> [Problem description] How many lines in the entries below include the string "inputs"? Answer with the number only.

> [Dataset records]
---------------

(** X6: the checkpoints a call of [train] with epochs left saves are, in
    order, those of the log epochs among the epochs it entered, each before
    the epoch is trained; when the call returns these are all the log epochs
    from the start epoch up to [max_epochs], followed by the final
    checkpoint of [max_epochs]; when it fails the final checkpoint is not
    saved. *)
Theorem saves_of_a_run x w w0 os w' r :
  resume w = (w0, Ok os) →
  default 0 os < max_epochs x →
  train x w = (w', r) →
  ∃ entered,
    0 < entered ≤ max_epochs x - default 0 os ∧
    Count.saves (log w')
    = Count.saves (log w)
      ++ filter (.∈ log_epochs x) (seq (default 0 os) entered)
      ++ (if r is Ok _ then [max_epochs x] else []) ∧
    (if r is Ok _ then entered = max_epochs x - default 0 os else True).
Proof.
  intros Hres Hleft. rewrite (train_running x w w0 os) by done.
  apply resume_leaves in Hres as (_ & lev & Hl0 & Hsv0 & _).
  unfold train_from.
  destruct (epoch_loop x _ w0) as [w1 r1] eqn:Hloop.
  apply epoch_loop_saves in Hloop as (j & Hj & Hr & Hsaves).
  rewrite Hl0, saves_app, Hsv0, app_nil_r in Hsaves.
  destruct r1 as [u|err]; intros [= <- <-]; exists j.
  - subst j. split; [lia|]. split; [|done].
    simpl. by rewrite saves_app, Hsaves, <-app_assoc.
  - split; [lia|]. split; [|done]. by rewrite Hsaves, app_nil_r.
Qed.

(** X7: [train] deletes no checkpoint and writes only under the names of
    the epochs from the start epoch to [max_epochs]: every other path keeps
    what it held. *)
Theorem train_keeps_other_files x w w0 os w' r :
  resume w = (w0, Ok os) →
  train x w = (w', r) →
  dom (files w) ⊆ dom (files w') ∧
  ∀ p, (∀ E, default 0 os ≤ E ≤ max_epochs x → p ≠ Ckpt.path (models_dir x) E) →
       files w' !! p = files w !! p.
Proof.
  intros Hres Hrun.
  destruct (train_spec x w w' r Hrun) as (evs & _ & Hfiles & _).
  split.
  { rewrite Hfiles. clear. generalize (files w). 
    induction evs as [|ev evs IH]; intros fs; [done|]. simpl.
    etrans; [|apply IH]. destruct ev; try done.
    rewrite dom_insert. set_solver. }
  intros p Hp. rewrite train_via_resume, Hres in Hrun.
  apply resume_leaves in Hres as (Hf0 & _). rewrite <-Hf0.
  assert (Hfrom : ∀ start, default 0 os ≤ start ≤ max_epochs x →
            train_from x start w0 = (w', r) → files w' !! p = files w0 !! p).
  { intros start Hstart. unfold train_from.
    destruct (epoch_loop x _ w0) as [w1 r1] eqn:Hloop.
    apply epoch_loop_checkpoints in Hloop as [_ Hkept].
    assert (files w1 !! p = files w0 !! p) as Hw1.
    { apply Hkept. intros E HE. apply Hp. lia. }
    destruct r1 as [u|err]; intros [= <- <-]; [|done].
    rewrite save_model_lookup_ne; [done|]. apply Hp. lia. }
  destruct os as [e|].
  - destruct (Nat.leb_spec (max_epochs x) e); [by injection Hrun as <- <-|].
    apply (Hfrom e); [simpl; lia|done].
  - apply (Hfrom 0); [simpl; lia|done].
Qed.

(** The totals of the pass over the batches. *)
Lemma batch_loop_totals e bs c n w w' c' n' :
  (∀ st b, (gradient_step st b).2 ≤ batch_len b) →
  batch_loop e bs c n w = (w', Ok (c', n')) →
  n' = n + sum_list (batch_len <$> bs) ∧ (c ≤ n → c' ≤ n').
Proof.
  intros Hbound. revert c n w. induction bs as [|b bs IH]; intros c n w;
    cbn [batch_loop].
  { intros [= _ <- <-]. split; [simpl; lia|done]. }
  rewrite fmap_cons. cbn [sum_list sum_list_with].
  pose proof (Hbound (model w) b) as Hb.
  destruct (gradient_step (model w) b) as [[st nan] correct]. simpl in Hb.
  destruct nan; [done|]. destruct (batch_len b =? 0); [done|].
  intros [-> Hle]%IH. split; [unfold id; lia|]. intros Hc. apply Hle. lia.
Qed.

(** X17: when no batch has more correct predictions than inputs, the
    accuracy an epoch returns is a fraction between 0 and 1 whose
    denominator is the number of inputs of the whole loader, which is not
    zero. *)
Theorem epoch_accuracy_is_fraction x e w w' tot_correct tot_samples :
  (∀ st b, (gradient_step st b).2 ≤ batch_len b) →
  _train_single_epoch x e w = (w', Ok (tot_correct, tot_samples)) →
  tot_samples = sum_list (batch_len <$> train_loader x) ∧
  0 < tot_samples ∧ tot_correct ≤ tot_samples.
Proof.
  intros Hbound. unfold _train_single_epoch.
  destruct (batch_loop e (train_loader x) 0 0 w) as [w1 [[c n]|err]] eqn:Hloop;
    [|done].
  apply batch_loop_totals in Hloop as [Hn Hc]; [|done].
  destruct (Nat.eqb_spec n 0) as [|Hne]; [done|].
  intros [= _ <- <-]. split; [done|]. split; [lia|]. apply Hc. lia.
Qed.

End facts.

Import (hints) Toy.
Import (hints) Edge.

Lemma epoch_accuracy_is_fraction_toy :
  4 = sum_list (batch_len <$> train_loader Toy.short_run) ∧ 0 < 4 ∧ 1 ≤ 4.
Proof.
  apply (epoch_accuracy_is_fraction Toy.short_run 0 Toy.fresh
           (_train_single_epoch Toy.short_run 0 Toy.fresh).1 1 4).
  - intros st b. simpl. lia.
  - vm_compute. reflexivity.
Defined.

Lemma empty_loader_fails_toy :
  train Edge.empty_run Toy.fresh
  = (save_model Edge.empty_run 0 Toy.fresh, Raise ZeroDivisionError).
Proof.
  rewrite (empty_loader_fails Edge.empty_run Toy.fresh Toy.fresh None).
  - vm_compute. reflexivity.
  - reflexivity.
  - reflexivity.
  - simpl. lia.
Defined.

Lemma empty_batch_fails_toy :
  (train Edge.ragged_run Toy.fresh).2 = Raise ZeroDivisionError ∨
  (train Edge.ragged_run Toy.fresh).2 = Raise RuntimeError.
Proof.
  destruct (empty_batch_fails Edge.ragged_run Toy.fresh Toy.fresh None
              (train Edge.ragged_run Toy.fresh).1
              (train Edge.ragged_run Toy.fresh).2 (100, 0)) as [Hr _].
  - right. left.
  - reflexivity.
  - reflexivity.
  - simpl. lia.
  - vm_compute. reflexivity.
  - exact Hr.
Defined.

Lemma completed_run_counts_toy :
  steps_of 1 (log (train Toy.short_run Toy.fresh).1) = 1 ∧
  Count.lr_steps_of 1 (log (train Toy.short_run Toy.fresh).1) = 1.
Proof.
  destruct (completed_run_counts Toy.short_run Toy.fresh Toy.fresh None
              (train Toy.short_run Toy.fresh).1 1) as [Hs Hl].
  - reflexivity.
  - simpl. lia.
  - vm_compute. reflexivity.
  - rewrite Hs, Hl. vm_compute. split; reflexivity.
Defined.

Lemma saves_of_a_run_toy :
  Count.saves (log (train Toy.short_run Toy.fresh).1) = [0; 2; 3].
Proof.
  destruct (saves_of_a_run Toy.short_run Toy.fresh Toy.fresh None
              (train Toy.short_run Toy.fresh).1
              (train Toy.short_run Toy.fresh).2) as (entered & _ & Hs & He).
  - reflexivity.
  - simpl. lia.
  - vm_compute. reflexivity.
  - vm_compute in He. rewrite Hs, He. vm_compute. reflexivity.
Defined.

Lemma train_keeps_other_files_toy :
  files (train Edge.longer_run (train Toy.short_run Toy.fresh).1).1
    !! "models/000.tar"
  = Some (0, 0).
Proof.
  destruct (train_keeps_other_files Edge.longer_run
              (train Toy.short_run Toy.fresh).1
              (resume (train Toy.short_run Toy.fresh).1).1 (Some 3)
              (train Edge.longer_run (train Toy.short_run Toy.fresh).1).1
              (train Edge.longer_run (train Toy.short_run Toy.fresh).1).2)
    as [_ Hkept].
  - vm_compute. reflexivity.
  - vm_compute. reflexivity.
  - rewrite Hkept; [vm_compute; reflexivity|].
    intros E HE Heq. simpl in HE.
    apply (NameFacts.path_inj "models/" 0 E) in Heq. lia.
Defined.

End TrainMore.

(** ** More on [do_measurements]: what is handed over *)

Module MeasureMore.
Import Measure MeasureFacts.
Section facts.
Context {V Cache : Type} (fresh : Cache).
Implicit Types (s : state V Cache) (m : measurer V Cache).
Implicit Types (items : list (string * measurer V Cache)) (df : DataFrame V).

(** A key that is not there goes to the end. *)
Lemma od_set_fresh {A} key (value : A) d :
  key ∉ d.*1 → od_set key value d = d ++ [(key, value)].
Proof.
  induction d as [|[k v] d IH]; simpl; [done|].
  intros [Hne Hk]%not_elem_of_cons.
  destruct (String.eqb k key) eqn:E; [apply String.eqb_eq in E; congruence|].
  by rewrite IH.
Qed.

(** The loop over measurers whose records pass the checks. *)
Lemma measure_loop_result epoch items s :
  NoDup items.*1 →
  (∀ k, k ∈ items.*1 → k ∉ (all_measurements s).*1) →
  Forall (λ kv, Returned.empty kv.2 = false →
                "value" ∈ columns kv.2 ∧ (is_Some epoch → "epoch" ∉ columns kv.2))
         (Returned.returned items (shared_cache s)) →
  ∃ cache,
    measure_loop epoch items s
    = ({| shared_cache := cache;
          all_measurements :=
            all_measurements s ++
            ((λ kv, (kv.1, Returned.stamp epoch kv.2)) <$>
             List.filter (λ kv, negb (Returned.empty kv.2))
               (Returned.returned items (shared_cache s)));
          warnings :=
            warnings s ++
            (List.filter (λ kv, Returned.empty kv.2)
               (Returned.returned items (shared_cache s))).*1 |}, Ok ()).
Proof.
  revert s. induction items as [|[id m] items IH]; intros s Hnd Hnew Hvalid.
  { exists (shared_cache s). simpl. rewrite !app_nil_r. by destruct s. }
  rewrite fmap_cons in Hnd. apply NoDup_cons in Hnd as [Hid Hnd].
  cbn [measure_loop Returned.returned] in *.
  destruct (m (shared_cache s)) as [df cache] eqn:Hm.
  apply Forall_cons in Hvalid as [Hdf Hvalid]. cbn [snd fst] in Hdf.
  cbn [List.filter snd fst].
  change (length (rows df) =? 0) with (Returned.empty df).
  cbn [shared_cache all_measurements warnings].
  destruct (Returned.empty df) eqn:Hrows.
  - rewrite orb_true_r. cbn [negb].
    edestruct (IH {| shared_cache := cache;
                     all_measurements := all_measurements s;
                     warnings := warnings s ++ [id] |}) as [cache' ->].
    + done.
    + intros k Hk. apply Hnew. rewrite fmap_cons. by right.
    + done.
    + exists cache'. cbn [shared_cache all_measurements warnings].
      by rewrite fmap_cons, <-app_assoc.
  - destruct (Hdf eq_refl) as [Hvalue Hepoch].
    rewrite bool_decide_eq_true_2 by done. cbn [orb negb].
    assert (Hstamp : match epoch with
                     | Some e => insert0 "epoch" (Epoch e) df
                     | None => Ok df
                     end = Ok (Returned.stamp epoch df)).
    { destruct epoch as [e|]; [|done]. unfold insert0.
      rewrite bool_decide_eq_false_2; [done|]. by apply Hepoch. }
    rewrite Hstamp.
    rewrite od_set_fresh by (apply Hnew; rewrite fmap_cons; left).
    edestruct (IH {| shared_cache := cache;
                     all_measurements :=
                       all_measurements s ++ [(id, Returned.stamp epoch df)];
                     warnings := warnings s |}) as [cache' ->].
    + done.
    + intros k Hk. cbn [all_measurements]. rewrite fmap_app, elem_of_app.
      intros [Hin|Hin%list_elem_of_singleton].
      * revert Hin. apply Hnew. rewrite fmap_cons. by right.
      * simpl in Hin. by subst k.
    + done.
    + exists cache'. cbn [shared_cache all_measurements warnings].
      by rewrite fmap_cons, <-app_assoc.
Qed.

---------------

> [Reply] 2